Action item:
Look through the records below for the line with "p. rewrite button_press_indicate_body." and the line with "(** C8 as stated", then return those lines and all lines between, exactly.

Stored data entries
========
Lemma press_with_run (tbl : list Z) (n : Z) (s : HW B) :
  r s = true ->
  let v := fst (bus_read B 11 (hw s)) in
  let cleared := Z.land v (Z.lnot (Z.shiftl 0xFF 5)) in
  let h1 := bus_write B 11 cleared (snd (bus_read B 11 (hw s))) in
  let v' := fst (bus_read B 11 h1) in
  match py_getitem tbl n with
  | Some p =>
      fst (press_with tbl n s) = Ret tt
      /\ log (snd (press_with tbl n s)) =
           log s ++ [Rd 11 v; Wr 11 cleared; Rd 11 v';
                     Wr 11 (Z.lor v' (Z.shiftl p 5))]
      /\ hw (snd (press_with tbl n s)) =
           bus_write B 11 (Z.lor v' (Z.shiftl p 5)) (snd (bus_read B 11 h1))
  | None =>
      fst (press_with tbl n s) = Exc IndexError
      /\ log (snd (press_with tbl n s)) =
           log s ++ [Rd 11 v; Wr 11 cleared; Rd 11 v']
      /\ hw (snd (press_with tbl n s)) = snd (bus_read B 11 h1)
  end.
Proof.
  intros Hr v cleared h1 v'.
  unfold press_with, LED_off, iand_reg, ior_reg, getitem.
  repeat step. fold v. fold cleared. fold h1. fold v'.
  destruct (py_getitem tbl n) as [p|].
  - repeat step. unfold ret. cbn [fst snd]. attrs.
    repeat rewrite <- app_assoc. repeat split.
  - rewrite bind_raise. cbn [fst snd]. attrs.
    repeat rewrite <- app_assoc. repeat split.
Qed.

(** With register 11 plain storage, the LED field after a press call
    that returns is the table entry. *)
Lemma press_with_field (St : Storage B 11) (tbl : list Z) (n p : Z)
      (s : HW B) :
  r s = true -> patterns tbl -> py_getitem tbl n = Some p ->
  led_field (peek St (hw (snd (press_with tbl n s)))) = p.
Proof.
  intros Hr Htbl Hp.
  pose proof (press_with_run tbl n s Hr) as H. cbv zeta in H.
  rewrite Hp in H. destruct H as (_ & _ & ->).
  rewrite peek_write, (read_peek B 11 St), peek_write.
  apply led_field_set.
  apply py_getitem_In in Hp. unfold patterns in Htbl.
  rewrite Forall_forall in Htbl. apply Htbl; exact Hp.
Qed.

End Press.

(** C9, as the code has it. On an open session both methods first clear
    the LED field and read register 11 again. For [n] in 0..8 they then
    store the entry [n] of their table, shifted into the field; for [n]
    in -9..-1 Python's indexing from the end selects entry [n + 9], and
    that one is stored, without any error; for every other [n] the call
    raises [IndexError] with the field cleared and nothing more
    stored. *)
Theorem button_press_index (B : Bus) (s : HW B) (n : Z) (reversed : bool) :
  r s = true ->
  let tbl := if reversed then press_values_r else press_values in
  let res :=
    if reversed then button_press_indicate_r n s
    else button_press_indicate n s in
  let v := fst (bus_read B 11 (hw s)) in
  let cleared := Z.land v (Z.lnot (Z.shiftl 0xFF 5)) in
  let v' :=
    fst (bus_read B 11 (bus_write B 11 cleared (snd (bus_read B 11 (hw s))))) in
  (0 <= n <= 8 ->
   fst res = Ret tt
   /\ log (snd res) =
        log s ++ [Rd 11 v; Wr 11 cleared; Rd 11 v';
                  Wr 11 (Z.lor v' (Z.shiftl (nth (Z.to_nat n) tbl 0) 5))])
  /\ (-9 <= n <= -1 ->
      fst res = Ret tt
      /\ log (snd res) =
           log s ++ [Rd 11 v; Wr 11 cleared; Rd 11 v';
                     Wr 11 (Z.lor v'
                              (Z.shiftl (nth (Z.to_nat (n + 9)) tbl 0) 5))])
  /\ (n < -9 \/ 8 < n ->
      fst res = Exc IndexError
      /\ log (snd res) = log s ++ [Rd 11 v; Wr 11 cleared; Rd 11 v']).
Proof.
  intros Hr tbl res v cleared v'.
  assert (Hres : res = press_with tbl n s).
  { unfold res, tbl. destruct reversed; reflexivity. }
  assert (Hlen : Z.of_nat (List.length tbl) = 9).
  { unfold tbl. destruct reversed; reflexivity. }
  pose proof (press_with_run tbl n s Hr) as H. cbv zeta in H.
  fold v in H. fold cleared in H. fold v' in H.
  destruct (py_getitem_cases tbl n) as (H1 & H2 & H3). rewrite Hlen in *.
  rewrite Hres. split; [|split]; intros Hn.
  - rewrite H1 in H by lia. destruct H as (Ho & Hl & _). auto.
  - rewrite H2 in H by lia. destruct H as (Ho & Hl & _). auto.
  - rewrite H3 in H by lia. destruct H as (Ho & Hl & _). auto.
Qed.

Lemma button_press_index_witness :
  let s := bench_session 800 (fun _ => 3%nat) in
  (fst (button_press_indicate 3 s) = Ret tt
   /\ log (snd (button_press_indicate 3 s)) =
        log s ++ [Rd 11 0; Wr 11 0; Rd 11 0; Wr 11 (Z.shiftl 0xE0 5)])
  /\ (fst (button_press_indicate_r (-2) s) = Ret tt
      /\ log (snd (button_press_indicate_r (-2) s)) =
           log s ++ [Rd 11 0; Wr 11 0; Rd 11 0; Wr 11 (Z.shiftl 0x80 5)])
  /\ (fst (button_press_indicate 9 s) = Exc IndexError
      /\ log (snd (button_press_indicate 9 s)) =
           log s ++ [Rd 11 0; Wr 11 0; Rd 11 0]).
Proof.
  intros s. split; [|split].
  - apply (proj1 (button_press_index board s 3 false eq_refl)). lia.
  - apply (proj1 (proj2 (button_press_index board s (-2) true eq_refl))). lia.
  - apply (proj2 (proj2 (button_press_index board s 9 false eq_refl))). lia.
Defined.

(** C9 as stated fails: index -1 is outside 0..8, yet the call returns
    and stores the last entry of the table, all LEDs lit. *)
Lemma button_press_index_counterexample :
  let s := bench_session 800 (fun _ => 3%nat) in
  fst (button_press_indicate (-1) s) = Ret tt
  /\ log (snd (button_press_indicate (-1) s)) =
       log s ++ [Rd 11 0; Wr 11 0; Rd 11 0; Wr 11 (Z.shiftl 0xFF 5)]
  /\ ~ (exists e, fst (button_press_indicate (-1) s) = Exc e).
Proof.
  intros s. split; [|split].
  - vm_compute. reflexivity.
  - vm_compute. reflexivity.
  - intros [e He]. vm_compute in He. discriminate He.
Qed.

(** C8, as the code has it. With register 11 plain storage and [n] in
    0..8, the LED field left by [button_press_indicate n] is entry [n]
    of its table and is equal to the field left by
    [button_press_indicate_r (8 - n)]: the second table is the first one
    in reverse order. The field is the bit reversal of the other one
    only for the two patterns that read the same from both ends, all off
    ([n = 0]) and all on ([n = 8]). *)
Theorem press_tables_mirror
        (B : Bus) (St : Storage B 11) (s1 s2 : HW B) (n : Z) :
  r s1 = true -> r s2 = true -> 0 <= n <= 8 ->
  let p := led_field (peek St (hw (snd (button_press_indicate n s1)))) in
  let q :=
    led_field (peek St (hw (snd (button_press_indicate_r (8 - n) s2)))) in
  p = nth (Z.to_nat n) press_values 0
  /\ p = q
  /\ (p = bitrev8 q <-> n = 0 \/ n = 8)
  /\ press_values_r = rev press_values.
Proof.
  intros Hr1 Hr2 Hn p q.
  assert (Hp : p = nth (Z.to_nat n) press_values 0).
  { unfold p. rewrite button_press_indicate_body.
    apply press_with_field; [exact Hr1 | apply patterns_press|].
    apply (proj1 (py_getitem_cases press_values n)).
    change (Z.of_nat (List.length press_values)) with 9. lia. }
  assert (Hq : q = nth (Z.to_nat (8 - n)) press_values_r 0).
  { unfold q. rewrite button_press_indicate_r_body.
    apply press_with_field; [exact Hr2 | apply patterns_press_r|].
    apply (proj1 (py_getitem_cases press_values_r (8 - n))).
    change (Z.of_nat (List.length press_values_r)) with 9. lia. }
  rewrite Hp, Hq. clear Hp Hq p q.
  assert (Hcases : n = 0 \/ n = 1 \/ n = 2 \/ n = 3 \/ n = 4 \/ n = 5
                   \/ n = 6 \/ n = 7 \/ n = 8) by lia.
  repeat split; try reflexivity;
    repeat (destruct Hcases as [-> | Hcases]); try subst n;
      try reflexivity; try (vm_compute; discriminate);
      try (intros; lia); try (intros _; vm_compute; reflexivity);
      try (intros [H | H]; discriminate H).
Qed.

Lemma press_tables_mirror_witness :
  let s := bench_session 800 (fun _ => 3%nat) in
  let St := board_storage 11 eleven_not_status in
  let p := led_field (peek St (hw (snd (button_press_indicate 3 s)))) in
  let q := led_field (peek St (hw (snd (button_press_indicate_r (8 - 3) s)))) in
  p = nth (Z.to_nat 3) press_values 0
  /\ p = q
  /\ (p = bitrev8 q <-> 3 = 0 \/ 3 = 8)
  /\ press_values_r = rev press_values.
Proof.
  intros s St.
  apply (press_tables_mirror board St s s 3); [reflexivity | reflexivity | lia].
Defined.

(** C8 as stated fails: at [n = 1] the first method shows 0x80, and the
    bit reversal of what the second one shows at [8 - 1] is 0x01. *)
Lemma press_tables_mirror_counterexample :
  let s := bench_session 800 (fun _ => 3%nat) in
  let p := led_field (regs (hw (snd (button_press_indicate 1 s))) 11) in
  let q := led_field (regs (hw (snd (button_press_indicate_r (8 - 1) s))) 11) in
  p = 0x80 /\ q = 0x80 /\ bitrev8 q = 0x01 /\ p <> bitrev8 q.
Proof.
  intros s p q. repeat split; try (vm_compute; reflexivity).
  vm_compute. discriminate.
Qed.

(** * The rest of the class *)

(** ** What a call may change *)

(** Computations that keep a relation between the session before and
    the session after, however they end. *)
Section Keeps.

Context {B : Bus}.

Variable R : HW B -> HW B -> Prop.
Hypothesis R_refl : forall s, R s s.
Hypothesis R_trans : forall s1 s2 s3, R s1 s2 -> R s2 s3 -> R s1 s3.

Definition keeps {A} (m : M B A) : Prop := forall s, R s (snd (m s)).

Lemma keeps_ret {A} (a : A) : keeps (ret a).
Proof. intros s. apply R_refl. Qed.

Lemma keeps_raise {A} (e : exn) : keeps (@raise B A e).
Proof. intros s. apply R_refl. Qed.

Lemma keeps_spin {A} : keeps (@spin B A).
Proof. intros s. apply R_refl. Qed.

Lemma keeps_get : keeps (@get B).
Proof. intros s. apply R_refl. Qed.

Lemma keeps_bind {A C} (m : M B A) (k : A -> M B C) :
  keeps m -> (forall a, keeps (k a)) -> keeps (bind m k).
Proof.
  intros Hm Hk s. unfold bind. specialize (Hm s).
  destruct (m s) as [[a| |] s1]; cbn [snd] in *; try exact Hm.
  eapply R_trans; [exact Hm | apply Hk].
Qed.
========
Expected output:
  { unfold p. rewrite button_press_indicate_body.
    apply press_with_field; [exact Hr1 | apply patterns_press|].
    apply (proj1 (py_getitem_cases press_values n)).
    change (Z.of_nat (List.length press_values)) with 9. lia. }
  assert (Hq : q = nth (Z.to_nat (8 - n)) press_values_r 0).
  { unfold q. rewrite button_press_indicate_r_body.
    apply press_with_field; [exact Hr2 | apply patterns_press_r|].
    apply (proj1 (py_getitem_cases press_values_r (8 - n))).
    change (Z.of_nat (List.length press_values_r)) with 9. lia. }
  rewrite Hp, Hq. clear Hp Hq p q.
  assert (Hcases : n = 0 \/ n = 1 \/ n = 2 \/ n = 3 \/ n = 4 \/ n = 5
                   \/ n = 6 \/ n = 7 \/ n = 8) by lia.
  repeat split; try reflexivity;
    repeat (destruct Hcases as [-> | Hcases]); try subst n;
      try reflexivity; try (vm_compute; discriminate);
      try (intros; lia); try (intros _; vm_compute; reflexivity);
      try (intros [H | H]; discriminate H).
Qed.

Lemma press_tables_mirror_witness :
  let s := bench_session 800 (fun _ => 3%nat) in
  let St := board_storage 11 eleven_not_status in
  let p := led_field (peek St (hw (snd (button_press_indicate 3 s)))) in
  let q := led_field (peek St (hw (snd (button_press_indicate_r (8 - 3) s)))) in
  p = nth (Z.to_nat 3) press_values 0
  /\ p = q
  /\ (p = bitrev8 q <-> 3 = 0 \/ 3 = 8)
  /\ press_values_r = rev press_values.
Proof.
  intros s St.
  apply (press_tables_mirror board St s s 3); [reflexivity | reflexivity | lia].
Defined.

(** C8 as stated fails: at [n = 1] the first method shows 0x80, and the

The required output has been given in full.